Uma China com duas faces se revelou durante a atual crise de saúde da COVID-19: uma de uma generosa doadora de ajuda humanitária, mas também a de uma superpotência que não hesita em retaliar o Ocidente.

Faz tempo que o então líder chinês Deng Xiaoping (1978-1992) promoveu uma diplomacia marcada pela prudência, inspirada por um velho ditado: “Esconda suas habilidades e aguarde seu tempo”.

Esse tom mudou com a chegada em 2012, à alta cúpula do Partido Comunista (PCC) do presidente Xi Jinping, que iniciou uma mudança progressiva de rumo.

Isso se materializou na atual guerra retórica entre Pequim e Washington, depois de violentas críticas dos EUA à administração da epidemia pela China.

Por outro lado, a China enviou toneladas de suprimentos médicos para o exterior de graça, prometeu US$ 2 bilhões em ajuda internacional para lidar com a COVID-19 e se ofereceu para universalizar uma eventual vacina chinesa.

Uma estratégia consistente com a política atual de Pequim: usar seu poder econômico para conquistar novos amigos no cenário internacional, avalia Jocelyn Chey, ex-diplomata australiano.

“A ajuda humanitária da China, como a de outras nações, faz parte do seu poder de atração, mas também possui objetivos políticos e comerciais”, explica Chey, atualmente professor universitário em Sydney.

Essa estratégia permitiu a Pequim aproximar muitos países de sua causa, em particular contra as autoridades de Taiwan ou as críticas ocidentais por seu tratamento aos uigures muçulmanos em Xinjiang (noroeste).

– ‘Com força’ –

O ministro das Relações Exteriores Wang Yi resumiu a diplomacia chinesa neste domingo.

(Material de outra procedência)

(** * Super-Mario-Bros: the collision handlers and timers of [app.py]

    A shallow embedding of [Assignment 3/spritesheets/app.py]: the
    configuration reader, the [Switch] block, the star timer and the six
    collision handlers of [MarioApp], with the properties the specification
    states about them. *)

From Stdlib Require Import ZArith QArith Lqa Ascii String DecimalString.
From stdpp Require Import base strings gmap list.

Local Open Scope Z_scope.

(** ** Python exceptions and results *)

Inductive exn := TypeError | AttributeError | KeyError | ValueError.

Inductive result (X : Type) :=
  | Ok (x : X)
  | Raise (e : exn).
Arguments Ok {X} x.
Arguments Raise {X} e.

(** ** The part of [str] that [read_config_file] uses *)

Module PyStr.

(** [str.isspace] on the code points below 256. *)
Definition is_space (c : ascii) : bool :=
  let n := nat_of_ascii c in
  ((9 <=? n)%nat && (n <=? 13)%nat) || ((28 <=? n)%nat && (n <=? 32)%nat)
  || (n =? 133)%nat || (n =? 160)%nat.

Fixpoint lstrip (s : string) : string :=
  match s with
  | String c s' => if is_space c then lstrip s' else s
  | EmptyString => EmptyString
  end.

Definition rstrip (s : string) : string := String.rev (lstrip (String.rev s)).

(** [s.strip()] *)
Definition strip (s : string) : string := rstrip (lstrip s).

(** [s.startswith(p)] and [s.endswith(p)] *)
Definition startswith (p s : string) : bool := String.prefix p s.
Definition endswith (p s : string) : bool :=
  String.prefix (String.rev p) (String.rev s).

Definition drop_first (s : string) : string :=
  match s with
  | String _ s' => s'
  | EmptyString => EmptyString
  end.

(** [s[1:-1]] *)
Definition slice_1_m1 (s : string) : string :=
  drop_first (String.rev (drop_first (String.rev s))).

(** [s.count(c)] for a one-character [c] *)
Fixpoint count (c : ascii) (s : string) : nat :=
  match s with
  | String a s' => (if Ascii.eqb a c then 1 else 0) + count c s'
  | EmptyString => 0
  end.

(** [s.split(c)] for a one-character [c] *)
Fixpoint split (c : ascii) (s : string) : list string :=
  match s with
  | String a s' =>
      if Ascii.eqb a c then EmptyString :: split c s'
      else match split c s' with
           | w :: ws => String a w :: ws
           | [] => [String a EmptyString]
           end
  | EmptyString => [EmptyString]
  end.

(** [str(n)] for an [int] *)
Definition str (n : Z) : string := NilEmpty.string_of_int (Z.to_int n).

End PyStr.

(** ** [read_config_file] *)

Module Config.
Import PyStr.

(** The loop state: the dictionary [config] and the variable [heading]. *)
Abbreviation config := (gmap string (gmap string string)).
Abbreviation state := (gmap string (gmap string string) * option string)%type.

(** The test of the first branch, on the stripped line. *)
Definition is_header (line : string) : bool :=
  startswith "=" line && endswith "=" line.

(** One iteration of [for line in config_file]. *)
Definition read_line (st : state) (line : string) : result state :=
  let '(config, heading) := st in
  let line := strip line in
  if is_header line then
    let heading := slice_1_m1 line in
    Ok (<[heading := ∅]> config, Some heading)
  else
    match (count ":" line =? 1)%nat, heading with
    | true, Some h =>
        match split ":" line with
        | [name; value] =>
            match config !! h with
            | Some section =>
                Ok (<[h := <[strip name := strip value]> section]> config,
                    heading)
            | None => Raise KeyError
            end
        | _ => Raise ValueError
        end
    | _, _ => Ok st
    end.

Global Arguments read_line : simpl never.

Fixpoint read_lines (st : state) (lines : list string) : result state :=
  match lines with
  | [] => Ok st
  | line :: rest =>
      match read_line st line with
      | Ok st' => read_lines st' rest
      | Raise e => Raise e
      end
  end.

(** The invariant of the loop: the section named by [heading] exists in
    [config]. *)
Definition heading_known (st : state) : Prop :=
  ∀ h, st.2 = Some h → is_Some (st.1 !! h).

(** [read_config_file], given the lines of the chosen file. *)
Definition read_config_file (lines : list string) : result config :=
  match read_lines (∅, None) lines with
  | Ok (config, _) => Ok config
  | Raise e => Raise e
  end.

End Config.

(** ** The game objects *)

Module Mario.
Import PyStr.

(** The result of [get_collision_direction]: 'A', 'B', 'L' or 'R'. *)
Inductive direction := DirA | DirB | DirL | DirR.

Definition direction_eqb (d1 d2 : direction) : bool :=
  match d1, d2 with
  | DirA, DirA | DirB, DirB | DirL, DirL | DirR, DirR => true
  | _, _ => false
  end.

(** The sides of an entity. *)
Inductive side := LeftSide | RightSide | TopSide | BottomSide.

(** Modelled from the spec: what the result of the absent
    [get_collision_direction(first, second)] of [game/util.py] says, as
    [app.py] reads it. 'A' is the player landing on a block or stomping a mob,
    and on 'L' the player is knocked back to the left (lines 762-765): the
    letter names the side of [second] on which [first] is. The contact
    then lies on the opposite side of [first]: this is the side of [first]
    that is struck. *)
Definition struck_side (d : direction) : side :=
  match d with
  | DirL => RightSide
  | DirR => LeftSide
  | DirA => BottomSide
  | DirB => TopSide
  end.

(** *** Player

    [player.py] is not among the sources; the handlers use the accessors
    below. [self._player] and the [player] argument of the handlers are the
    one player object of the world. *)
Record Player := mkPlayer {
  _health : Z;
  _max_health : Z;
  _score : Z;
  _jumping : bool;
  position : Z * Z;
  velocity : Z * Z
}.

Definition get_health (p : Player) : Z := _health p.
Definition get_max_health (p : Player) : Z := _max_health p.
Definition get_score (p : Player) : Z := _score p.
Definition is_jumping (p : Player) : bool := _jumping p.
Definition dropCR (rline : list ascii) : list ascii :=
  match rline with
  | c :: more => if Ascii.eqb c "013" then more else rline
  | [] => []
  end.

Fixpoint scanLinesFrom (cur : list ascii) (n : Z) (data : string) : list string :=
  match data with
  | EmptyString =>
      match cur with
      | [] => []
      | _ => [string_of_list_ascii (rev (dropCR cur))]
      end
  | String c r =>
      if Ascii.eqb c "010"
      then string_of_list_ascii (rev (dropCR cur)) :: scanLinesFrom [] 0 r
      else if MaxScanTokenSize <=? n + 1 then []
      else scanLinesFrom (c :: cur) (n + 1) r
  end.

Definition ScanLines (data : string) : list string := scanLinesFrom [] 0 data.

(** ** The track segmenter (the second loop of [run]) *)

Definition setEnd (e : string) (t : track) : track :=
  {| Number := Number t; Total := Total t; Title := Title t;
     Start := Start t; End := e; Artist := Artist t; Album := Album t |}.

(** One round of the loop over [i := range timecodes].  An index out of
    range makes the Go program panic: that is [None] here. *)
Definition segmentStep (timecodes : list (string * string)) (artist album : string)
    (tracks : list track) (i : nat) : option (list track) :=
  tc ← timecodes !! i;
  let t := {| Number := Z.of_nat i + 1; Title := tc.2; Start := tc.1;
              Artist := artist; Album := album; Total := len timecodes;
              End := EmptyString |} in
  let tracks := tracks ++ [t] in
  tracks ←
    (if Z.of_nat i =? 1 then
       _ ← tracks !! (i - 1)%nat;
       Some (alter (setEnd tc.1) (i - 1)%nat tracks)
     else Some tracks);
  if (0 <? Z.of_nat i) && (Z.of_nat i <? len timecodes - 1) then
    next ← timecodes !! (i + 1)%nat;
    _ ← tracks !! i;
    Some (alter (setEnd next.1) i tracks)
  else Some tracks.
(** X8: an integer [kind] becomes a string and never makes the
    serializer fail: the member's name for 1 to 26, the decimal rendering
    for any other integer.  A [kind] that is no integer is handed on. *)
Theorem serialize_symbol_kind (lib : PyLib) (entries d : pydict) :
  _serialize_symbol lib (PDict entries) = Ok (PDict d) ->
  (forall z kind, dict_get "kind" entries = Some (PInt z) ->
      SymbolKind_of_Z z = Some kind ->
      dict_get "kind" d = Some (PStr (SymbolKind_name kind)))
  /\ (forall z, dict_get "kind" entries = Some (PInt z) -> (z < 1 \/ 26 < z) ->
      dict_get "kind" d = Some (PStr (str_of_Z z)))
  /\ (match dict_get_none "kind" entries with PInt _ | PBool _ => False | _ => True end ->
      dict_get "kind" d = dict_get "kind" entries).
Proof.
  intros H. rewrite serialize_symbol_unfold in H. cbv zeta in H.
  bind_inv H. bind_inv H. bind_inv H. injection H as <-.
  assert (Hk : dict_get "kind" (serialize_body_field lib x1)
               = dict_get "kind"
                   (serialize_kind lib
                      (dict_pop "selectionRange" (dict_pop "glyph" (dict_pop "parent" entries))))).
  { rewrite (serialize_tail_other lib "kind" _ _ _ Hx0 Hx1) by reflexivity.
    now apply set_children_other. }
  rewrite Hk. unfold serialize_kind, dict_get_none. dict_other.
  repeat split.
  - intros z kind -> Hkind. rewrite dict_get_set_same. unfold kind_label. now rewrite Hkind.
  - intros z -> Hout. rewrite dict_get_set_same. unfold kind_label.
    now rewrite (SymbolKind_of_Z_invalid z Hout).
  - intros Hother. destruct (dict_get "kind" entries) as [[| | | | |] |] eqn:E;
      try destruct Hother; dict_other; now rewrite ?E.
Qed.

Lemma serialize_symbol_kind_witness :
  dict_get "kind" [("name", PStr "f"); ("kind", PStr "99")] = Some (PStr (str_of_Z 99)).
Proof.
  refine (proj1 (proj2 (serialize_symbol_kind sample_lib
                          [("name", PStr "f"); ("kind", PInt 99)] _ _)) 99 _ _).
  - reflexivity.
  - reflexivity.
  - lia.
Defined.
(** * Rumor spreading on a scale-free network (project.py)

    Shallow embedding of [generate_new_graph] and [run_rumors] from
    [project.py].  NumPy matrices are total maps [nat -> nat -> A] read
    inside their shape; per-node Python lists are total maps over node ids.
    Every random draw of the global NumPy stream is an explicit argument
    (an oracle), so the functions below are deterministic given the draws. *)

From Stdlib Require Import String Ascii.
From Stdlib Require Import List Arith Lia Bool ZArith QArith Reals Lra.
From Stdlib Require Import FunctionalExtensionality Permutation.
Import ListNotations.

Open Scope nat_scope.

(** ** Matrices *)

Definition mat (A : Type) := nat -> nat -> A.

(** [M[i,j] = v] *)
Definition mupd {A} (M : mat A) (i j : nat) (v : A) : mat A :=
  fun a b => if (a =? i) && (b =? j) then v else M a b.

(** [sum(M[i,:])] for an [n]-column matrix. *)
Definition row_sum (M : mat nat) (n i : nat) : nat :=
  fold_left (fun s j => s + M i j) (seq 0 n) 0.

(** [np.flatnonzero(M[i,:])] *)
Definition flatnonzero (M : mat nat) (n i : nat) : list nat :=
  filter (fun j => negb (M i j =? 0)) (seq 0 n).

(** ** Seed phase of [generate_new_graph] *)

(** [0.5*edges + 0.5*edges.T] on the [np.random.rand] draw *)
Definition symmetrize (E : mat Q) : mat Q :=
  fun a b => ((1#2) * E a b + (1#2) * E b a)%Q.

(** [edges[edges>0.5] = 1; edges[edges<=0.5] = 0] *)
Definition threshold (S : mat Q) : mat nat :=
  fun a b => if Qle_bool (S a b) (1#2) then 0 else 1.

(** [for i in range(m0): edges[i,i] = 0; if sum(edges[i,:]) == 0: repeat = True] *)
Definition seed_rows (E : mat nat) (m0 : nat) : mat nat * bool :=
  fold_left
    (fun (acc : mat nat * bool) i =>
       let E' := mupd (fst acc) i i 0 in
       (E', snd acc || (row_sum E' m0 i =? 0)))
    (seq 0 m0) (E, false).

(** The [while repeat] loop: one uniform draw per attempt.  Running out of
    draws ([None]) stands for the loop not having stopped yet. *)
Fixpoint seed_phase (m0 : nat) (draws : list (mat Q)) : option (mat nat) :=
  match draws with
  | [] => None
  | d :: ds =>
      let r := seed_rows (threshold (symmetrize d)) m0 in
      if snd r then seed_phase m0 ds else Some (fst r)
  end.

(** ** Growth phase *)

(** Appending [new_col] (ones at [new_edges]) as column [n] and its transpose
    (with a trailing zero) as row [n]. *)
Definition grow (E : mat nat) (n : nat) (new_edges : list nat) : mat nat :=
  let new_col := fun k => if existsb (Nat.eqb k) new_edges then 1 else 0 in
  fun a b =>
    if (a <? n) && (b <? n) then E a b
    else if (a <? n) && (b =? n) then new_col a
    else if (a =? n) && (b <? n) then new_col b
    else 0.

(** One growth step.  [sel] is the sample returned by
    [np.random.choice(range(n), m, replace=False, p=prob/sum(prob))];
    NumPy raises when fewer than [m] entries of [p] are non-zero. *)
Definition growth_step (E : mat nat) (n m : nat) (sel : list nat)
  : option (mat nat) :=
  let prob := map (row_sum E n) (seq 0 n) in
  if length (filter (fun p => negb (p =? 0)) prob) <? m then None
  else Some (grow E n sel).

(** [for t in range(T)]; [sels t] is the sample of step [t]. *)
Fixpoint growth (E : mat nat) (n m : nat) (sels : nat -> list nat)
  (t T : nat) : option (mat nat * nat) :=
  match T with
  | 0 => Some (E, n)
  | S T' =>
      match growth_step E n m (sels t) with
      | None => None
      | Some E' => growth E' (S n) m sels (S t) T'
      end
  end.

(** ** Trust matrix *)

Open Scope R_scope.

(** [sum(edges[j,:])**beta] *)
Definition pw (d : nat) (beta : R) : R := Rpower (INR d) beta.

(** Python's [max] over a list; [None] is the [ValueError] on []. *)
Definition max_list (l : list R) : option R :=
  match l with
  | [] => None
  | x :: l' => Some (fold_left Rmax l' x)
  end.

(** [sum(edges[j,:])**beta/max([sum(edges[k,:])**beta for k in
    np.flatnonzero(edges[i,:])])] *)
Definition eta_entry (beta : R) (E : mat nat) (n i j : nat) : option R :=
  match max_list (map (fun k => pw (row_sum E n k) beta) (flatnonzero E n i)) with
  | None => None
  | Some mx => Some (pw (row_sum E n j) beta / mx)
  end.

(** Body of the inner loop: [eta[i,j] = ...; eta[j,i] = eta[i,j]]. *)
Definition eta_step (beta : R) (E : mat nat) (n : nat)
  (acc : option (mat R)) (ij : nat * nat) : option (mat R) :=
  match acc with
  | None => None
  | Some M =>
      match eta_entry beta E n (fst ij) (snd ij) with
      | None => None
      | Some v => let M1 := mupd M (fst ij) (snd ij) v in
                  Some (mupd M1 (snd ij) (fst ij) (M1 (fst ij) (snd ij)))
      end
  end.

(** [eta = np.zeros(edges.shape); for i in range(n): for j in range(i, n): ...] *)
Definition calc_eta (beta : R) (E : mat nat) (n : nat) : option (mat R) :=
  fold_left
    (fun acc i =>
       fold_left (fun acc' j => eta_step beta E n acc' (i, j))
         (seq i (n - i)) acc)
    (seq 0 n) (Some (fun _ _ => 0)).

(** [generate_new_graph(beta, T, m0, m)] returning [(eta, edges)]; the
    matrices have [m0 + T] rows (see [generate_dim]).  The [np.save] calls
    are output only. *)
Definition generate_new_graph (beta : R) (T m0 m : nat) (draws : list (mat Q))
  (sels : nat -> list nat) : option (mat R * mat nat) :=
  match seed_phase m0 draws with
  | None => None
  | Some E0 =>
      match growth E0 m0 m sels 0 T with
      | None => None
      | Some (E, n) =>
          match calc_eta beta E n with
          | None => None
          | Some M => Some (M, E)
          end
      end
  end.

(** [generate_graph(edges)]: the nodes [range(n)] and the edges in the
    order of the [G.add_edge(i,j)] calls
    ([for i in range(n): for j in range(i,n): if edges[i,j] == 1]). *)
Definition generate_graph (E : mat nat) (n : nat) : list nat * list (nat * nat) :=
  (seq 0 n,
   flat_map (fun i => map (fun j => (i, j)) (filter (fun j => E i j =? 1) (seq i (n - i))))
     (seq 0 n)).

Close Scope R_scope.

(** ** Node memory: a [collections.Counter] and the ordered list *)

Definition code := string.

(** A [Counter] as its items in insertion order. *)
Definition counter := list (code * Z).

(** [count[k]] (0 for a missing key, which is not inserted) *)
Fixpoint cget (c : counter) (k : code) : Z :=
  match c with
  | [] => 0%Z
  | (k', v) :: c' => if String.eqb k k' then v else cget c' k
  end.

(** [count[k] = v]: in place if present, appended otherwise *)
Fixpoint cset (c : counter) (k : code) (v : Z) : counter :=
  match c with
  | [] => [(k, v)]
  | (k', v') :: c' =>
      if String.eqb k k' then (k', v) :: c' else (k', v') :: cset c' k v
  end.

(** [del count[k]] *)
Fixpoint cdel (c : counter) (k : code) : counter :=
  match c with
  | [] => []
  | (k', v') :: c' => if String.eqb k k' then c' else (k', v') :: cdel c' k
  end.

Definition cincr (c : counter) (k : code) : counter := cset c k (cget c k + 1)%Z.
Definition cdecr (c : counter) (k : code) : counter := cset c k (cget c k - 1)%Z.
Definition ckeys (c : counter) : list code := map fst c.

(** [sum(count.values())] *)
Definition csum (c : counter) : Z := fold_left Z.add (map snd c) 0%Z.

(** [count.most_common()]: [sorted(items, key=count, reverse=True)],
    a stable sort, as an insertion sort. *)
Fixpoint ins_desc (x : code * Z) (l : list (code * Z)) : list (code * Z) :=
  match l with
  | [] => [x]
  | y :: l' => if (snd x <? snd y)%Z then y :: ins_desc x l' else x :: l
  end.

Definition most_common (c : counter) : list (code * Z) :=
  fold_right ins_desc [] c.

(** [largest_vals = [i for (i,j) in mclist if j==largest_num]] *)
Definition largest_vals (c : counter) : list code :=
  match most_common c with
  | [] => []
  | (_, largest_num) :: _ =>
      map fst (filter (fun p => (snd p =? largest_num)%Z) (most_common c))
  end.

(** [get_mc(count)]: [np.random.choice(largest_vals)] returns
    [largest_vals[pick(len(largest_vals))]], [pick b] being the uniform
    integer below [b] drawn from the stream. *)
Definition get_mc (c : counter) (pick : nat -> nat) : code :=
  let lv := largest_vals c in nth (pick (length lv)) lv EmptyString.

(** [str(1-int(rumor[bitflip]))] *)
Definition flip_char (o : option ascii) : string :=
  match o with
  | Some "1"%char => "0"
  | _ => "1"
  end.

(** [rumor[0:bitflip] + str(1-int(rumor[bitflip])) + rumor[bitflip+1:]] *)
Definition flip (rumor : code) (bitflip : nat) : code :=
  (substring 0 bitflip rumor ++ flip_char (String.get bitflip rumor)
   ++ substring (S bitflip) (String.length rumor - S bitflip) rumor)%string.

(** [for j in range(len(l)): if l[j] == rumor: l[j] = new_rumor; break] *)
Fixpoint relabel_first (l : list code) (old new : code) : list code :=
  match l with
  | [] => []
  | x :: l' => if String.eqb x old then new :: l' else x :: relabel_first l' old new
  end.

(** Lines 244-251: the in-place mutation of a held rumor. *)
Definition mutate_held (c : counter) (l : list code) (old new : code)
  : counter * list code :=
  let c1 := cincr c new in
  let c2 := cdecr c1 old in
  let c3 := if (cget c2 old =? 0)%Z then cdel c2 old else c2 in
  (c3, relabel_first l old new).

(** Lines 263-269: one queued insertion with FIFO eviction. *)
Definition insert (L : Z) (cl : counter * list code) (up : code)
  : counter * list code :=
  let c1 := cincr (fst cl) up in
  let l1 := snd cl ++ [up] in
  if (L <? Z.of_nat (length l1))%Z then
    match l1 with
    | [] => (c1, l1)
    | first :: rest =>
        let c2 := cdecr c1 first in
        ((if (cget c2 first =? 0)%Z then cdel c2 first else c2), rest)
    end
  else (c1, l1).

(** ** [str2col] *)

(** [int(a)] on a one-character string; [None] is the [ValueError]. *)
Definition digit_val (a : ascii) : option nat :=
  let k := nat_of_ascii a in
  if (48 <=? k) && (k <=? 57) then Some (k - 48) else None.

(** [sum([int(a) for a in label])] *)
Fixpoint sum_digits (s : string) : option nat :=
  match s with
  | EmptyString => Some 0
  | String a s' =>
      match digit_val a, sum_digits s' with
      | Some d, Some t => Some (d + t)
      | _, _ => None
      end
  end.

(** The [if num==0 ... elif num==5] chain; [None] when no branch is taken
    and the function returns [None]. *)
Definition palette (num : nat) : option string :=
  match num with
  | 0 => Some "#33ccff"
  | 1 => Some "#e6ccff"
  | 2 => Some "#cc99ff"
  | 3 => Some "#ff99ff"
  | 4 => Some "#ff3399"
  | 5 => Some "#ff0000"
  | _ => None
  end%string.

(** [str2col(count)]: the outer [None] is the [ValueError] of [int], the
    inner one the implicit [return None]; [pick] is [get_mc]'s draw. *)
Definition str2col (c : counter) (pick : nat -> nat) : option (option string) :=
  match ckeys c with
  | [] => Some (Some "#ffffff"%string)
  | _ =>
      match sum_digits (get_mc c pick) with
      | None => None
      | Some num => Some (palette num)
      end
  end.

(** ** The round loop of [run_rumors] *)

Open Scope R_scope.

(** Parameters of [run_rumors] other than the roles and the draws. *)
Record config := mkConfig {
  n_nodes : nat;        (** [edges.shape[0]] *)
  edges : mat nat;
  eta : mat R;
  K : R;
  Hmax : R;
  L : Z;
  mcr : bool
}.

(** The draws node [i] takes from the stream in one round. *)
Record node_draws := mkDraws {
  d_pick : nat -> nat;          (** [np.random.choice(largest_vals)] in [get_mc] *)
  d_weighted : list R -> nat;   (** [np.random.choice(list(count), p=...)] *)
  d_mutate : R -> bool;         (** [np.random.choice([True,False], p=[Pi,1-Pi])] *)
  d_bitflip : nat;              (** [np.random.choice(range(5))] *)
  d_accept : nat -> R -> bool   (** neighbour [j], [p=[eta[j,i],1-eta[j,i]]] *)
}.

(** [mem_dict], [mem_list] and the entropy list [H]. *)
Record state := mkState {
  mem_dict : nat -> counter;
  mem_list : nat -> list code;
  Hs : nat -> R
}.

“Nunca tomaremos a iniciativa de intimidar os outros. Mas os chineses têm princípios”, disse em entrevista coletiva. “Diante de calúnias deliberadas, responderemos com força, protegeremos nossa honra nacional e nossa dignidade como povo”.

Desde o ano passado, muitos diplomatas usam o Twitter, bloqueado na China, para defender veementemente a posição de seu governo. A imprensa oficial os chama de “lobos combativos” em referência a um filme de ação chinês, no melhor estilo Rambo.

Uma figura nesta geração de diplomatas assertivos é Zhao Lijian, porta-voz do Ministério das Relações Exteriores, que gerou polêmica ao sugerir que atletas militares americanos poderiam ter levado a COVID-19 para a China.

No entanto, o próprio presidente dos EUA, Donald Trump, despertou o sentimento nacionalista local ao mencionar o “vírus chinês” e ao, sem provas, sugerir que o coronavírus pode ter vazado de um laboratório do país.

As críticas dos EUA estão levando os dois países “à beira de uma nova Guerra Fria”, lamentou o ministro das Relações Exteriores Wang Yi.

– “Mais potente e segura” –

Os Estados Unidos não são o único alvo de Pequim. Na Austrália, o embaixador chinês levantou a ameaça de um boicote a seus produtos agrícolas depois que Canberra pediu uma investigação independente sobre a origem do coronavírus.

O embaixador chinês em Paris foi convocado pelo Ministério das Relações Exteriores francês após a publicação no site da embaixada de um artigo criticando a resposta ocidental à COVID-19.

Nesse contexto, Josep Borrell, chefe da diplomacia europeia, instou a UE na segunda-feira a desenvolver uma estratégia “mais robusta” em relação a Pequim.

“A China está se tornando cada vez mais poderosa e segura de si. Sua ascensão é impressionante e provoca respeito, mas também muitas perguntas e medos”, disse em discurso aos embaixadores alemães.

A diplomacia chinesa está tentando desviar a atenção das críticas de sua população para o tratamento da epidemia, indica Steve Tsang, especialista em China na Escola de Estudos Orientais e Africanos (SOAS) da Universidade de Londres.

“A propaganda agressiva do ‘lobo combativo’ irrita muito no exterior, mas é o preço a pagar” para manter a legitimidade dentro de sua própria casa, concluiu.